By ARIEL OLSON-SUROWIDJOJO
Observer Staff
Nov. 8, 2007
Photo slideshow by Ariel Olson-Surowidjojo
The controversial work of renowned Colombian artist and sculptor Fernando Botero, debuted, Tuesday, at the Katzen Art Center at American University. The exhibit, which will be displayed through Dec. 30, features more than 70 drawings and paintings depicting the horrors of the Abu Ghraib prison scandal. It is the first time the complete series has been shown in the United States.
David Cronin, who recently moved to Washington from Wisconsin, said he first saw the Abu Ghraib exhibit in Colombia about a year ago and was glad to see it finally debut, in full, in the United States.
“I think it’s important for the people to see the images,” Cronin said. “Even if it’s just one person’s reaction to the events that happened there, it lends accountability. It’s very moving.”
Clad in a pea green dress coat, a blue and white striped shirt and black, thick-framed glasses, Botero addressed a packed auditorium during a question and answer session held Tuesday afternoon. During the discussion, he challenged American artists for not making “stronger statements” about Abu Ghraib. But he also expressed cynicism about art’s ability to affect social change.

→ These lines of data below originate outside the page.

Lemma interpolation_propagates_null_witness :
  ∃ new before after,
    returns (interpolate_rate the_table 20 20 0.05%float)
            (heap_with table_null_rate) (appended table_null_rate new) ∧
    closest_before table_null_rate 20 before ∧
    closest_after table_null_rate 20 after ∧
    (PyFloat.is_nan (discount_rate before) = true ∨
     PyFloat.is_nan (discount_rate after) = true →
     PyFloat.is_nan (discount_rate new) = true).
Proof.
  assert (returns (interpolate_rate the_table 20 20 0.05%float)
            (heap_with table_null_rate)
            (appended table_null_rate
               (interpolated_row
                  (series_of table_null_rate
                     (observed 10 0.02 (Some PrimFloat.nan) None))
                  (series_of table_null_rate
                     (observed 30 PrimFloat.nan (Some 100%float) None))
                  20 20 0.05%float))) as Hret.
  { eapply returns_intro; [|apply lookup_appended_result].
    by eapply interpolate_rate_appends. }
  destruct (interpolation_propagates_null (heap_with table_null_rate) the_table
              table_null_rate 20 20 0.05%float _ eq_refl Hret)
    as (before & after & Hb & Ha & Hrate & _).
  by eexists _, before, after.
Defined.

Lemma late_null_carries_last_value_witness :
  ∃ new last second_last,
    returns (extrapolate_late the_table 60 60 0.2%float ∅)
            (heap_with table_null_rate) (appended table_null_rate new) ∧
    two_highest table_null_rate last second_last ∧
    (is_null (reference_price last) = true ∨
     is_null (reference_price second_last) = true →
     reference_price new = Some (cell (reference_price last))).
Proof.
  destruct (extrapolate_late_appends (heap_with table_null_rate) the_table
              table_null_rate 60 60 0.2%float ∅ eq_refl eq_refl)
    as (r1 & r2 & _ & Hret); [simpl; lia|by vm_compute|].
  destruct (late_null_carries_last_value (heap_with table_null_rate) the_table
              table_null_rate 60 60 0.2%float ∅ _ eq_refl eq_refl Hret)
    as (last & prev & Hhigh & Hprice & _).
  eexists _, last, prev. split; [exact Hret|]. split; [exact Hhigh|].
  by apply Hprice.
Defined.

“Art never change[s] anything,” Botero said.
The audience responded with laughter—for Botero is well known for his “satirical” depictions of violence, poverty and drug trafficking in Colombian society.
“No, it’s true. Art never change[s] anything,” he repeated. “Art has the capacity of reminding people of something.”
Botero’s work ranges in size and medium, from small charcoal sketches and watercolors to gigantic oil paintings stretching up to 7.5 feet across. They portray the severest forms of torture and abuse suffered by the Iraqi prisoners in Abu Ghraib, but in a distinctly “Botero” style.
Like his earlier paintings and sculptures, the human forms in his Abu Ghraib series are exaggeratedly round and masculine. The colors are also bright and vibrant, emphasizing blood bursting from a fresh wound, or urine cascading down a prisoner’s back. Many of the paintings depict the various methods of sexual abuse used to humiliate the Iraqi detainees; including forced nudity, cross-dressing, the performance of gay sex acts and sodomy.
“What we’re looking at is pornography,” said visitor Barbara Goldberg, “and the relationship between pornography and torture.”
Goldberg, who received a master’s of fine arts degree from American University “some years back,” also noted that the guards in Botero’s paintings always appear wearing rubber gloves, “as if to sanitize themselves” of the atrocities they’re committing.
Molly Bloom and Nicole Abila who attended the exhibit’s formal reception Tuesday evening, said they plan to return to the museum when it’s quieter to spend more time reflecting on the paintings.
“It’s kind of overload,” said Bloom. “I think when you see that much violence…your eyes start to glaze over a little bit…, which isn’t necessarily the reaction I want—you know, you want to sort of personally respond.”
Botero, who is now based in Paris, said he began “visualizing” the Abu Ghraib series in 2005, after reading and becoming enraged by reports of the prison abuses. He said he hopes the series, which was completed around September 2006, will be widely viewed and will help prevent similar atrocities from reoccurring in the future.
“It was something I felt I [had] to do. It [is] something that I hope will be saved,” Botero said. “This will be a reminder of a situation that was not acceptable.”
American University student Claudia Soto, who is from Mexico, said she thought Botero’s paintings were “very powerful” and she was glad that the Latin American artist was being recognized in the United States.
“Sometimes we have a very short memory,” Soto said. “I think we need that kind of reminder.”
Botero’s Abu Ghraib exhibit is part of the museum’s “Art of CONFRONTation: Exploring Human Rights through Art” series, co-presented by American University’s College of Arts & Sciences, Schools of International Service, Public Affairs, Communications, Kogod School of Business, and the Washington College of Law.

Colombian artist Fernando Botero at an open forum about his Abu Ghraib series
of paintings on display at the Katzen Art Center through Dec. 30.